ロンドンの人々が自転車で走行する距離の合計値の平均は、1日400万キロメートル以上に達している。ロンドンの「ウォーキング及びサイクリング理事」を務めるウィル・ノーマンは次のように述べた。
「政府の道路インフラへの投資により、ロンドン市民らは以前より安心してサイクリングを楽しめるようになった。今後も各都市が道路の整備を進めることにより、ウォーキングやサイクリングを行う人々が増え、クリーンで緑に満あふれる都市への進化がもたらされる」
しかし、交通局のデータの細部を確認すると、やや気になる事実が浮かび上がる。道路インフラが新しくなっても、サイクリングを行う人々の層は以前と変わらない。日常的にサイクリングを行う人々の大半は白人中年男性で、収入レベルが中間以上の人々だ。
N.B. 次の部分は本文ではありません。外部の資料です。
Lemma audit_loop_final_data i (urls : list string) st :
  final_data (audit_loop index_results fetch client i urls st)
  = final_data st ++ imap (λ k, audit_row index_results fetch client (i + k)) urls.
Proof.
  revert i st. induction urls as [|url urls IH]; intros i st; simpl.
  - by rewrite app_nil_r.
  - rewrite IH, audit_body_eq. simpl. rewrite <- app_assoc. simpl.
    rewrite Nat.add_0_r. do 2 f_equal.
    apply imap_ext. intros k u _. simpl. f_equal. lia.
Qed.

Lemma audit_loop_trace i (urls : list string) st :
  audit_trace (audit_loop index_results fetch client i urls st)
  = audit_trace st
    ++ flat_map (λ u, audit_events (get_verdict index_results u) u) urls.
Proof.
  revert i st. induction urls as [|url urls IH]; intros i st; simpl.
  - by rewrite app_nil_r.
  - rewrite IH, audit_body_eq. simpl. by rewrite <- app_assoc.
Qed.

Lemma audit_row_lookup (urls : list string) k :
  final_data (audit_loop index_results fetch client 0 urls (AuditState [] [])) !! k
  = audit_row index_results fetch client k <$> urls !! k.
Proof. rewrite audit_loop_final_data. simpl. by rewrite list_lookup_imap. Qed.

(** The rows labelled indexed, the rows labelled not indexed and the
    pauses of the loop are counted by the verdicts of the URLs. *)
Lemma audit_counts_from i (urls : list string) st :
  let audit := audit_loop index_results fetch client i urls st in
  length (filter (λ r, Indexed r = YES) (final_data audit))
  = length (filter (λ r, Indexed r = YES) (final_data st))
    + length (filter (λ u, get_verdict index_results u = true) urls)
  ∧ length (filter (λ r, Indexed r = NO) (final_data audit))
    = length (filter (λ r, Indexed r = NO) (final_data st))
      + length (filter (λ u, get_verdict index_results u = false) urls)
  ∧ length (filter is_pause (audit_trace audit))
    = length (filter is_pause (audit_trace st))
      + length (filter (λ u, get_verdict index_results u = false) urls).
Proof.
  revert i st. induction urls as [|url urls IH]; intros i st; simpl.
  - split_and!; lia.
  - destruct (IH (S i) (audit_body index_results fetch client st i url))
      as (IHyes & IHno & IHpause).
    rewrite IHyes, IHno, IHpause, audit_body_eq. simpl.
    rewrite !filter_app, !length_app, !filter_cons.
    unfold audit_row, audit_events.
    destruct (get_verdict index_results url) eqn:Hverdict; simpl.
    + repeat case_decide; try done. simpl. split_and!; lia.
    + repeat case_decide; try done. simpl. split_and!; lia.
Qed.
End the_audit_loop.


Section the_audit.
Context {soup tag : Type} `{!BeautifulSoup soup tag}.
Implicit Types (index_results : gmap string bool).
Implicit Types (fetch : nat -> fetcher) (client : nat -> llm).
Implicit Types (urls : list string) (u url : string) (k : nat).

(** X16.  The table has one row per URL, in the order of the URLs,
    repeated URLs included. *)
Theorem audit_rows_follow_urls index_results fetch client urls :
  URL <$> final_data
            (audit_loop index_results fetch client 0 urls (AuditState [] []))
  = urls.
Proof.
  apply list_eq. intros k.
  rewrite list_lookup_fmap, audit_row_lookup.
  destruct (urls !! k) as [u|]; [| done]. simpl. unfold audit_row.
  by destruct (get_verdict index_results u).
Qed.

(** X17.  The row of a URL is labelled indexed exactly when the mapping
    has the verdict [True] for it; a URL with the verdict [False] or
    with no verdict at all is labelled not indexed. *)
Theorem audit_labels_reflect_verdicts index_results fetch client urls k u :
  urls !! k = Some u →
  ∃ r, final_data (audit_loop index_results fetch client 0 urls (AuditState [] []))
         !! k = Some r
       ∧ URL r = u
       ∧ (Indexed r = YES ↔ index_results !! u = Some true)
       ∧ (Indexed r = NO ↔
            index_results !! u = Some false ∨ index_results !! u = None).
Proof.
  intros Hk. rewrite audit_row_lookup, Hk. simpl. eexists. split; [done |].
  unfold audit_row, get_verdict.
  destruct (index_results !! u) as [[|]|]; simpl; split_and!; try done;
    naive_solver.
Qed.

(** X18.  The loop calls [get_ai_diagnosis] for the URLs that are not
    indexed and for no other, in the order of the URLs, and pauses two
    seconds after each call; it makes as many pauses as the table has
    rows labelled not indexed. *)
Theorem diagnoses_follow_verdicts index_results fetch client urls :
  let audit := audit_loop index_results fetch client 0 urls (AuditState [] []) in
  audit_trace audit
  = flat_map (λ u, if get_verdict index_results u then []
                   else [Diagnose u; Pause 2]) urls
  ∧ length (filter is_pause (audit_trace audit))
    = length (filter (λ r, Indexed r = NO) (final_data audit)).
Proof.
  intros audit. split.
  - unfold audit. by rewrite audit_loop_trace.
  - destruct (audit_counts_from index_results fetch client 0 urls (AuditState [] []))
      as (_ & Hno & Hpause).
    unfold audit. rewrite Hno, Hpause. done.
Qed.

(** X19.  The diagnosis cell of a row is never empty.  For an indexed
    URL it is ["N/A (Indexed)"]; for a URL that is not indexed it is
    the diagnosis, or ["N/A (Indexed)"] when the diagnosis is the empty
    string. *)
Theorem diagnosis_cell_filled index_results fetch client urls :
  let audit := audit_loop index_results fetch client 0 urls (AuditState [] []) in
  Forall (λ r, AI_Diagnosis r ≠ EmptyString
               ∧ (Indexed r = YES → AI_Diagnosis r = NOT_APPLICABLE))
         (final_data audit)
  ∧ (∀ k u, urls !! k = Some u → get_verdict index_results u = false →
       ∃ r, final_data audit !! k = Some r
            ∧ AI_Diagnosis r
              = let diag := get_ai_diagnosis (fetch k) (client k) u in
                if nonempty diag then diag else NOT_APPLICABLE).
Proof.
  intros audit. split.
  - apply Forall_lookup. intros k r. unfold audit. rewrite audit_row_lookup.
    destruct (urls !! k) as [u|]; [| done]. simpl. intros [= <-].
    unfold audit_row. destruct (get_verdict index_results u); simpl.
    + done.
    + split; [by destruct (get_ai_diagnosis (fetch k) (client k) u) | done].
  - intros k u Hk Hverdict. unfold audit. rewrite audit_row_lookup, Hk. simpl.
    eexists. split; [done |]. unfold audit_row. rewrite Hverdict. simpl.
    by destruct (get_ai_diagnosis (fetch k) (client k) u).
Qed.

Lemma length_filter_verdicts index_results urls :
  length (filter (λ u, get_verdict index_results u = true) urls)
  + length (filter (λ u, get_verdict index_results u = false) urls)
  = length urls.
Proof.
  induction urls as [|u urls IH]; [done |]. rewrite !filter_cons.
  destruct (get_verdict index_results u); repeat case_decide; try done; simpl; lia.
Qed.

Lemma get_verdict_true index_results u :
  get_verdict index_results u = true ↔ index_results !! u = Some true.
Proof.
  unfold get_verdict. destruct (index_results !! u) as [[|]|]; simpl; naive_solver.
Qed.

(** What the script does when the button is pressed with both keys and
    at least one URL. *)
Lemma start_bulk_audit_audited (be : backend) fetch
    (make_client : string -> nat -> llm) (serper_key gemini_key url_input : string)
    (bulk : state) (audit : audit_state) (n m : Z) :
  start_bulk_audit be fetch make_client serper_key gemini_key url_input
    = Audited bulk audit n m →
  let urls := parse_urls url_input in
  serper_key ≠ EmptyString ∧ gemini_key ≠ EmptyString ∧ urls ≠ []
  ∧ bulk = check_index_bulk_run be urls serper_key
  ∧ audit = audit_loop (indexed_map bulk) fetch (make_client gemini_key) 0 urls
              (AuditState [] [])
  ∧ n = Z.of_nat (length (filter (λ r, Indexed r = YES) (final_data audit)))
  ∧ m = (Z.of_nat (length urls) - n)%Z.
Proof.
  intros Hstart. unfold start_bulk_audit in Hstart. cbv zeta in *.
  set (urls := parse_urls url_input) in *.
  destruct serper_key as [|c1 k1]; [done |].
  destruct gemini_key as [|c2 k2]; [done |]. simpl in Hstart.
  destruct urls as [|u rest] eqn:Hurls; [done |].
  injection Hstart as <- <- <- <-. by split_and!.
Qed.

(** X20.  The two numbers shown under the table add up to the number
    of URLs and neither is negative; the first counts the URLs whose
    verdict is [True], the second is the number of pauses, hence of
    diagnoses, that the loop made. *)
Theorem metrics_add_up (be : backend) fetch (make_client : string -> nat -> llm)
    (serper_key gemini_key url_input : string)
    (bulk : state) (audit : audit_state) (n m : Z) :
  start_bulk_audit be fetch make_client serper_key gemini_key url_input
    = Audited bulk audit n m →
  (n + m = Z.of_nat (length (parse_urls url_input)))%Z
  ∧ (0 ≤ n)%Z ∧ (0 ≤ m)%Z
  ∧ n = Z.of_nat (length (filter (λ u, indexed_map bulk !! u = Some true)
                                 (parse_urls url_input)))
  ∧ m = Z.of_nat (length (filter is_pause (audit_trace audit))).
Proof.
  intros (_ & _ & _ & _ & -> & -> & ->)%start_bulk_audit_audited.
  destruct (audit_counts_from (indexed_map bulk) fetch (make_client gemini_key) 0
              (parse_urls url_input) (AuditState [] [])) as (Hyes & _ & Hpause).
  pose proof (length_filter_verdicts (indexed_map bulk) (parse_urls url_input)) as Hsum.
  simpl in Hyes, Hpause. rewrite Hyes, Hpause.
  rewrite (list_filter_iff _ (λ u, indexed_map bulk !! u = Some true))
    by (intros u; apply get_verdict_true).
  rewrite (list_filter_iff _ (λ u, indexed_map bulk !! u = Some true)) in Hsum
    by (intros u; apply get_verdict_true).
  split_and!; lia.
Qed.

(** X21.  The script reports missing keys exactly when one of the two
    keys is empty, and asks for a URL exactly when both keys are there
    and no URL was read.  Otherwise it checks the URLs read from the
    text area with the search key, sending at least one request, and
    audits them with the verdicts of that check. *)
Theorem audit_requires_keys_and_urls (be : backend) fetch
    (make_client : string -> nat -> llm) (serper_key gemini_key url_input : string) :
  let result :=
    start_bulk_audit be fetch make_client serper_key gemini_key url_input in
  (result = KeysMissing ↔ serper_key = EmptyString ∨ gemini_key = EmptyString)
  ∧ (result = NoUrls ↔
       serper_key ≠ EmptyString ∧ gemini_key ≠ EmptyString
       ∧ parse_urls url_input = [])
  ∧ (∀ bulk audit n m, result = Audited bulk audit n m →
       serper_key ≠ EmptyString ∧ gemini_key ≠ EmptyString
       ∧ parse_urls url_input ≠ []
       ∧ bulk = check_index_bulk_run be (parse_urls url_input) serper_key
       ∧ audit = audit_loop (indexed_map bulk) fetch (make_client gemini_key) 0
                   (parse_urls url_input) (AuditState [] [])
       ∧ posts (trace bulk) ≠ []).
Proof.
  intros result. split_and!.
  - unfold result, start_bulk_audit.
    destruct serper_key as [|c1 k1]; [naive_solver |].
    destruct gemini_key as [|c2 k2]; [naive_solver |]. simpl.
    destruct (parse_urls url_input); naive_solver.
  - unfold result, start_bulk_audit.
    destruct serper_key as [|c1 k1]; [naive_solver |].
    destruct gemini_key as [|c2 k2]; [naive_solver |]. simpl.
    destruct (parse_urls url_input); naive_solver.
  - intros bulk audit n m
      (Hk1 & Hk2 & Hurls & Hbulk & Haudit & _ & _)%start_bulk_audit_audited.
    split_and!; try done.
    rewrite Hbulk, posts_run. intros Hnil%fmap_nil_inv.
    pose proof (length_batches (parse_urls url_input)) as Hlen.
    rewrite Hnil in Hlen.
    pose proof (proj2 (lt_div_up 0 (length (parse_urls url_input)))) as Hpos.
    destruct (parse_urls url_input) as [|u rest]; [done |].
    cbn [length] in Hlen, Hpos. lia.
Qed.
サイクリストの85%は白人で、この比率はロンドンで新たな自転車専用軌道の建設が始まって以来、変わっていない。さらに、女性サイクリストの比率も少ない。ほとんどのルートで、女性サイクリストの割合は約27%だ。
また、年間所得が2万ポンド(約270万円)以下の低所得のサイクリストの比率は非常に低く、全ルートで14%を下回った。サイクリストの中で最も大きな割合を占めるのは、年間所得が7万5000万ポンド(約1000万円)以上の高収入層だ。
「これらのデータから読み取れるのは、新たな道路インフラを利用中の人々の属性が、以前からサイクリングを行っている人々とほぼ同じであることだ。サイクリングを、より多くの人々に普及させるためには、追加のアクションが必要であることが、ここから見えてくる」と交通局は結論づけた。